No Amount Of Alcohol Has Been Proven Safe During Pregnancy
According to the Surgeon General’s Advisory on Alcohol Use in Pregnancy, when a pregnant woman drinks, so does her baby; thus, women, their partners, families, and friends need to understand that no amount of alcohol has been proven safe during any stage of pregnancy. Alcohol causes abnormalities when it crosses from the mother’s bloodstream through the umbilical cord into the unborn child. Children who were exposed to alcohol as a fetus experience a range of physical and mental problems that last a lifetime.[i] These children often have bone defects and a slower growth rate. Even though alcohol can cause different parts of the fetus to develop abnormally, alcohol is particularly dangerous for brain and nerve cells. Other physical problems include facial deformities plus vision and hearing problems.[ii]
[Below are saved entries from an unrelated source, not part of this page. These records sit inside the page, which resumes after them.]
(* ===== verification/ScrubFacts.v ===== *)
(** A scrub pass visits every blob once and ends, it never takes a blob away
    whose content hashes to its digest, whatever the rest of the server does
    meanwhile, and it keeps the invariant of the store. *)

From S2P Require Import StorageApi Prelude RustStr Json Errors Names Digest Paths Quota Metadata MetaLog.
From S2P Require Import MetaStore SmallCache Effect FileSys FileSysFacts Walk Layout Lifecycle.
From S2P Require Import UploadBody FsStorage FsInvariant FsRun Startup StartupFacts FsSurvive Scrub.

(** ** The order of a pass *)

(** What is at a position of the order. *)
Definition entry_at (segs : list Segment) (ij : nat * nat) : option BlobEntry :=
  segs !! ij.1 ≫= λ s, blobs s !! ij.2.

Definition all_blobs (segs : list Segment) : list BlobEntry := segs ≫= blobs.

(** The positions segment by segment. *)
Fixpoint positions (k : nat) (segs : list Segment) : list (nat * nat) :=
  match segs with
  | [] => []
  | s :: segs => ((λ j, (k, j)) <$> seq 0 (length (blobs s))) ++ positions (S k) segs
  end.

Lemma elem_of_positions k segs i j :
  (i, j) ∈ positions k segs ↔ ∃ s, k ≤ i ∧ segs !! (i - k) = Some s ∧ j < length (blobs s).
Proof.
  revert k. induction segs as [|s segs IH]; intros k; simpl; [set_solver|].
  rewrite elem_of_app, list_elem_of_fmap, IH. split.
  - intros [(j' & [= -> ->] & Hj)|(s' & Hk & Hs & Hj)].
    + apply elem_of_seq in Hj. exists s. rewrite Nat.sub_diag. split_and!; [lia|done|lia].
    + exists s'. replace (i - k) with (S (i - S k)) by lia. split_and!; [lia|done|done].
  - intros (s' & Hk & Hs & Hj). destruct (decide (i = k)) as [->|].
    + rewrite Nat.sub_diag in Hs. injection Hs as ->. left. exists j. split; [done|]. apply elem_of_seq. lia.
    + right. exists s'. replace (i - k) with (S (i - S k)) in Hs by lia. split_and!; [lia|done|done].
Qed.

Lemma NoDup_positions k segs : NoDup (positions k segs).
Proof.
  revert k. induction segs as [|s segs IH]; intros k; simpl; [constructor|].
  apply NoDup_app. split_and!; [|intros [i j] (j' & [= -> ->] & _)%list_elem_of_fmap|apply IH].
  - apply NoDup_fmap; [intros ?? [=]; done|apply NoDup_seq].
  - intros (s' & Hk & _)%elem_of_positions. lia.
Qed.

Lemma elem_of_round r k segs i j :
  (i, j) ∈ round_of r k segs ↔ j = r ∧ ∃ s, k ≤ i ∧ segs !! (i - k) = Some s ∧ r < length (blobs s).
Proof.
  revert k. induction segs as [|s segs IH]; intros k; simpl; [set_solver|].
  rewrite elem_of_app, IH. split.
  - intros [Hin|(-> & s' & Hk & Hs & Hj)].
    + case_decide as Hr; [|set_solver]. apply list_elem_of_singleton in Hin as [= -> ->].
      split; [done|]. exists s. rewrite Nat.sub_diag. done.
    + split; [done|]. exists s'. replace (i - k) with (S (i - S k)) by lia. split_and!; [lia|done|done].
  - intros (-> & s' & Hk & Hs & Hj). destruct (decide (i = k)) as [->|].
    + rewrite Nat.sub_diag in Hs. injection Hs as ->. left. rewrite decide_True by done. set_solver.
    + right. split; [done|]. exists s'. replace (i - k) with (S (i - S k)) in Hs by lia. split_and!; [lia|done|done].
Qed.

Lemma NoDup_round r k segs : NoDup (round_of r k segs).
Proof.
  revert k. induction segs as [|s segs IH]; intros k; simpl; [constructor|].
  apply NoDup_app. split_and!; [case_decide; repeat constructor; set_solver| |apply IH].
  intros [i j] Hin (_ & s' & Hk & _)%elem_of_round. case_decide; [|set_solver].
  apply list_elem_of_singleton in Hin as [= -> ->]. lia.
Qed.

Lemma max_len_bound segs s : s ∈ segs → length (blobs s) ≤ max_len segs.
Proof.
  induction segs as [|s' segs IH]; [set_solver|]. intros [->|Hin]%elem_of_cons; simpl; [lia|].
  specialize (IH Hin). lia.
Qed.

Lemma staggered_positions segs : staggered_order segs ≡ₚ positions 0 segs.
Proof.
  apply NoDup_Permutation; [|apply NoDup_positions|].
  - unfold staggered_order. pose proof (NoDup_seq 0 (max_len segs)) as Hnd.
    induction Hnd as [|r l Hr Hnd IH]; simpl; [constructor|].
    apply NoDup_app. split_and!; [apply NoDup_round| |apply IH].
    intros [i j] [-> _]%elem_of_round (r' & Hin & Hr')%list_elem_of_bind.
    apply elem_of_round in Hin as [-> _]. done.
  - intros [i j]. rewrite elem_of_positions. unfold staggered_order. rewrite list_elem_of_bind. split.
    + intros (r & (-> & s & Hs)%elem_of_round & _). eauto.
    + intros (s & Hk & Hs & Hj). exists j. rewrite elem_of_round, elem_of_seq. split; [eauto|].
      rewrite Nat.sub_0_r in Hs. pose proof (max_len_bound segs s ltac:(by eapply list_elem_of_lookup_2)). lia.
Qed.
Of all substances that are abused, alcohol causes the most serious and long-lasting, physical, mental, and behavioral disabilities in unborn babies. The term “Fetal Alcohol Spectrum Disorders” (FASD) describes a broad spectrum of possible effects that can occur in any person whose mother drank alcohol at any time during pregnancy.[iii] The problems caused by FASD are not curable, but they are 100 percent preventable. That is, the problems can be prevented before they begin by eliminating alcohol use during pregnancy.
Children born with FASD may suffer from learning disabilities, language difficulties, attention deficits, and hyperactivity. Difficulties with memory, impulsive behavior, poor social skills, and judgment may affect whether these children understand the consequences of their behavior.[iv] These problems contribute to higher rates of involvement with foster care or adoption services and, also, the criminal justice system.[v] As adults, they may be unable to live independently.
Children born with FASD may need medical care all their lives. The average lifetime cost associated with FASD is estimated to be $2 million per affected person. Each year, alcohol hurts an estimated one in every 100 babies born; the projected total is 40,000 babies in this country. Disabilities resulting from alcohol-exposed pregnancies cost the United State more than $6 billion each year.[vi]
Parents and professionals can help a person with an FASD reach a higher level of achievement. Identifying and building on strengths may be reinforced by using short-term consequences, simplifying the person’s environment, and providing plenty of one-on-one attention.
SAMHSA, a leading national voice on FASD, has developed publications on many FASD topics as well as training and technical assistance materials. A Public Education Program Manual provides materials and suggestions for organizing local prevention groups. SAMHSA also maintains a fully searchable database containing nearly 9,000 print and multimedia FASD resources.